The legislators asked Shuren and the FDA to retrospectively update the 510(k) database to clearly indicate devices recalled for serious design flaws that could adversely affect safety or effectiveness. The letter also asked FDA, among other things, to develop a mechanism for identifying certain 510(k) entries to “reflect instances where a device’s clearance traces back to a predicate recalled for a serious design flaw adversely impacting its safety, even if the original problematic device is not the immediate predicate.” For additional in-depth discussion of issues surrounding the existing 510(k) process and substantial equivalence, including product liability considerations see “Rethinking Lohr: Does ‘SE’ Mean Safe and Effective, Substantially Equivalent, or Both?

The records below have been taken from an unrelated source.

Lemma grow_ok : tree_ok no_exempt s' pos'.
Proof using OK Hr Hh Hc He Hf Hkn Hlev Hs0 Hs Ht0 Ht.
  pose proof (ok_height _ _ _ OK) as Hh'. split.
  - cbn. lia.
  - intros lev p b. unfold pos'. destruct (decide ((lev, p) = (S (top s), 0))) as [Hd|Hd].
    + rewrite Hd, lookup_insert_eq. injection Hd as -> ->. intros [= <-]. unfold valid_pos. rewrite grow_top.
      split_and!; try done; try lia. exists kn. cbn. rewrite lookup_insert_eq. split_and!; try done. rewrite Hlev. unfold top. lia.
    + rewrite lookup_insert_ne by done. intros Eb. destruct (ok_pos _ _ _ OK _ _ _ Eb) as (([? ?] & ? & Hz) & ? & ? & ? & kb & Ekb & ? & ?).
      unfold valid_pos. rewrite grow_top. split_and!; try done; try lia. exists kb. cbn. rewrite lookup_insert_ne by (intros <-; by apply (Hf _ _ Eb)). done.
  - intros p1 p2 b. unfold pos'. destruct (decide (p1 = (S (top s), 0))) as [->|H1], (decide (p2 = (S (top s), 0))) as [->|H2];
      rewrite ?lookup_insert_eq, ?lookup_insert_ne by done; [done|..|apply OK].
    + intros [= <-] E2. by apply Hf in E2.
    + intros E1 [= <-]. by apply Hf in E1.
  - apply grow_link.
  - intros t lev p Htt Hv _. by apply grow_tags.
  - intros p kk o. rewrite grow_node_of. case_decide as Hd; [|apply OK]. intros [= <-] Ho. injection Hd as Hd _.
    destruct (decide (o = 0)) as [->|]; [rewrite Hs0; apply direct_item; unfold top in Hd; lia|by rewrite Hs].
  - cbn. lia.
Qed.
Lemma grow_items : same_items s pos s' pos'.
Proof using OK Hr Hh Hf Hs0 Hs Ht0 Ht.
  intros i Hi. pose proof (ok_height _ _ _ OK) as Hh'. unfold item_at, tagged_at. rewrite grow_node_of.
  change (r_height s') with (r_height s + 1). destruct (Z.eqb_spec (r_height s + 1) 0) as [|_]; [lia|].
  destruct (Z.eqb_spec (r_height s) 0) as [E0|E0].
  - assert (Ht1 : top s = 0%nat) by (unfold top; lia). rewrite Ht1. destruct (decide ((1%nat, i / 64) = (1%nat, 0))) as [Hd|Hd].
    + destruct (grow_parent 0 i) as (_ & -> & Ho); [lia|rewrite Ht1; congruence|]. destruct (Z.eqb_spec i 0) as [->|]; cbn [andb]; [split; auto|].
      split; [by apply Hs|]. intros t Htt. by apply Ht.
    + assert (Ep : pos !! (1%nat, i / 64) = None).
      { destruct (pos !! _) eqn:Eb; [|done]. destruct (ok_pos _ _ _ OK _ _ _ Eb) as (([? ?] & _) & _). lia. }
      unfold node_of. rewrite Ep. cbn. destruct (Z.eqb_spec i 0) as [->|]; [by destruct Hd|done].
  - rewrite decide_False; [done|]. unfold top. intros [= ? _]. lia.
Qed.

End Grow.

(** ** The only child becomes the root *)

Section Shrink.
Context (s : rtst) (pos : posmap) (OK : tree_ok no_exempt s pos) (a : Z) (k : rnode).
Context (Hh : r_height s ≠ 0) (Ha : r_rnode s = a) (Ha0 : a ≠ 0) (Ek : nodes s !! a = Some k).
Context (Hc : rn_count k = 1) (Hx : slot_at k 0 ≠ 0).
Context (s' : rtst) (Hh' : r_height s' = r_height s - 1) (Hg' : r_gfp s' = r_gfp s).
Context (Hr' : r_rnode s' = if r_height s =? 1 then radix_tree_ptr_to_direct (slot_at k 0) else slot_at k 0).
Context (Hn' : ∀ b, b ≠ a → nodes s' !! b = nodes s !! b).
Let pos' : posmap := delete (top s, 0) pos.

Lemma shrink_pos : pos !! (top s, 0) = Some a.
Proof using All. rewrite <- Ha. apply (root_some OK); congruence. Qed.
Lemma shrink_wf : node_wf k.
Proof using All. destruct (node_at OK _ _ _ shrink_pos) as (k0 & Ek0 & ? & _). by simplify_eq. Qed.
Lemma shrink_others o : is_off o → o ≠ 0 → slot_at k o = 0.
Proof using All.
  intros Ho Hne. pose proof shrink_wf as Hk. rewrite (nw_count k Hk) in Hc.
  apply (nz_one (rn_slots k) (Z.to_nat 0) (Z.to_nat o) (slot_at k 0)); try done; try (apply slots_lookup; [done|]; unfold is_off in *; lia).
  unfold is_off in Ho. lia.
Qed.
Lemma shrink_any t : is_tag t → any_tag k t = tag_at k t 0.
Proof using All.
  intros Ht. pose proof shrink_wf as Hk. destruct (tag_at k t 0) eqn:Et.
  - apply any_tag_true; [done..|]. exists 0. split; [unfold is_off; lia|done].
  - apply any_tag_false; [done..|]. intros o Ho. destruct (decide (o = 0)) as [->|Hne]; [done|]. apply not_true_iff_false. intros E.
    by apply (nw_tagged k Hk t o Ht Ho) in E; rewrite shrink_others in E.
Qed.
Lemma shrink_top : S (top s') = top s.
Proof using All. pose proof (ok_height _ _ _ OK). unfold top. lia. Qed.
Lemma shrink_node_of lev p : node_of s' pos' lev p = if decide ((lev, p) = (top s, 0)) then None else node_of s pos lev p.
Proof using All.
  unfold node_of, pos'. case_decide as Hd; [by rewrite Hd, lookup_delete_eq|]. rewrite lookup_delete_ne by done.
  destruct (pos !! (lev, p)) as [b|] eqn:Eb; [|done]. cbn. apply Hn'. intros ->. apply Hd, (ok_inj _ _ _ OK _ _ _ Eb shrink_pos).
Qed.
Lemma shrink_root_tag t : root_tag s' t = root_tag s t.
Proof using All. unfold root_tag. by rewrite Hg'. Qed.
Lemma shrink_kid : (1 ≤ top s')%nat → slot_at k 0 = default 0 (pos !! (top s', 0)) ∧
  (∀ t, is_tag t → tag_at k t 0 = any_at s pos t (top s') 0) ∧ ∀ p, p ≠ 0 → pos !! (top s', p) = None.
Proof using All.
  intros Htop. pose proof shrink_pos as Ep. rewrite <- shrink_top in Ep. split_and!.
  - rewrite (child_slot OK _ _ _ _ 0 Ep Ek Htop) by (unfold is_off; lia). done.
  - intros t Ht. rewrite (child_tag OK t _ _ _ _ 0 Ep Ek Htop) by (done || (unfold is_off; lia) || intros []). done.
  - intros p Hp. destruct (pos !! (top s', p)) as [b|] eqn:Eb; [|done]. destruct (ok_pos _ _ _ OK _ _ _ Eb) as ((? & Hp0 & _) & Hb0 & _).
    pose proof (ok_link _ _ _ OK (top s') p) as Hl. rewrite Eb in Hl. cbn in Hl. exfalso. apply Hb0. rewrite <- Hl by (pose proof shrink_top; repeat split; lia).
    unfold par_slot. rewrite decide_False by (pose proof shrink_top; lia). rewrite shrink_top. destruct (decide (p / 64 = 0)) as [Hz|Hz].
    + rewrite Hz. unfold node_of. rewrite shrink_pos. cbn. rewrite Ek. apply shrink_others; [apply mod64|].
      pose proof (Z.div_mod p 64 ltac:(lia)) as E. rewrite Hz in E. lia.
    + unfold node_of. rewrite (grow_side s pos OK) by done. done.
Qed.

After the Institute of Medicine released its highly controversial report on the current 510(k) process last year (stating that the process is flawed and recommending a new pre- and post-market regulatory framework to provide a reasonable assurance of safety and efficacy), the issue of device safety has been omnipresent in policy debates surrounding related concerns of access and innovation. For a critique of the IOM report and a summary of its findings, see “A Failure to Comply: An Initial Assessment of Gaps in IM’s Medical Device Study Committee” and “Left to Their Own Devices: IOM’s Medical Device Committee’s Failure to Comply.” In January, Representative Markey and others introduced H.R. 3847, coined The SOUND Devices (Safety of Untested and New Devices) Act of 2012. The bill proposes to amend the Federal Food, Drug and Cosmetic Act to allow the FDA to reject a claim of substantial equivalence for a device whose predicate has been “recalled, corrected or removed from the market because of an intrinsic flaw in technology or design that adversely affects safety . . . .” in light of these concerns.

In testimony given to the House Committee on Energy and Commerce on device user fees back in February, Shuren discussed strategic priorities for the 510(k) process, including developing methods and procedures for the systematic analysis and use of medical device recall information by September 30, 2012. However, now that the Medical Device User Fee Amendments (MDUFA III) have been enacted, reauthorizing device user fees through fiscal year 2017, perhaps the FDA and CRDH will finally be able to make progress in revamping the 510(k) system. As Shuren noted in his testimony, “[w]hile it is true that providing more user fee resources alone won’t solve the problems with our premarket programs, insufficient funding is at the root of, or a contributing factor to, several of these problems. Adequate and stable funding is one key component to our and industry’s success in bringing safe and effective devices to market quickly and efficiently.”

Currently, the 510(k) process remains unchanged. Though legislators requested an official response no later than September 19, 2012, the FDA and Shuren have yet to release a statement (at least publicly) regarding these concerns. Additionally, it is unclear whether CDRH has made any headway in meeting its target goals. As we approach the end of 2012, 510(k) still leaves much to be desired–the highly anticipated changes to the pre-market clearance process are provisional at best. It seems as though Markey isn’t having much luck in Congress either. H.R. 3847 is awaiting approval from the House Committee on Energy and Commerce (and has been since shortly after its introduction). According to GovTrack.us, an online bill tracking website, the bill has only an estimated three percent change of being enacted.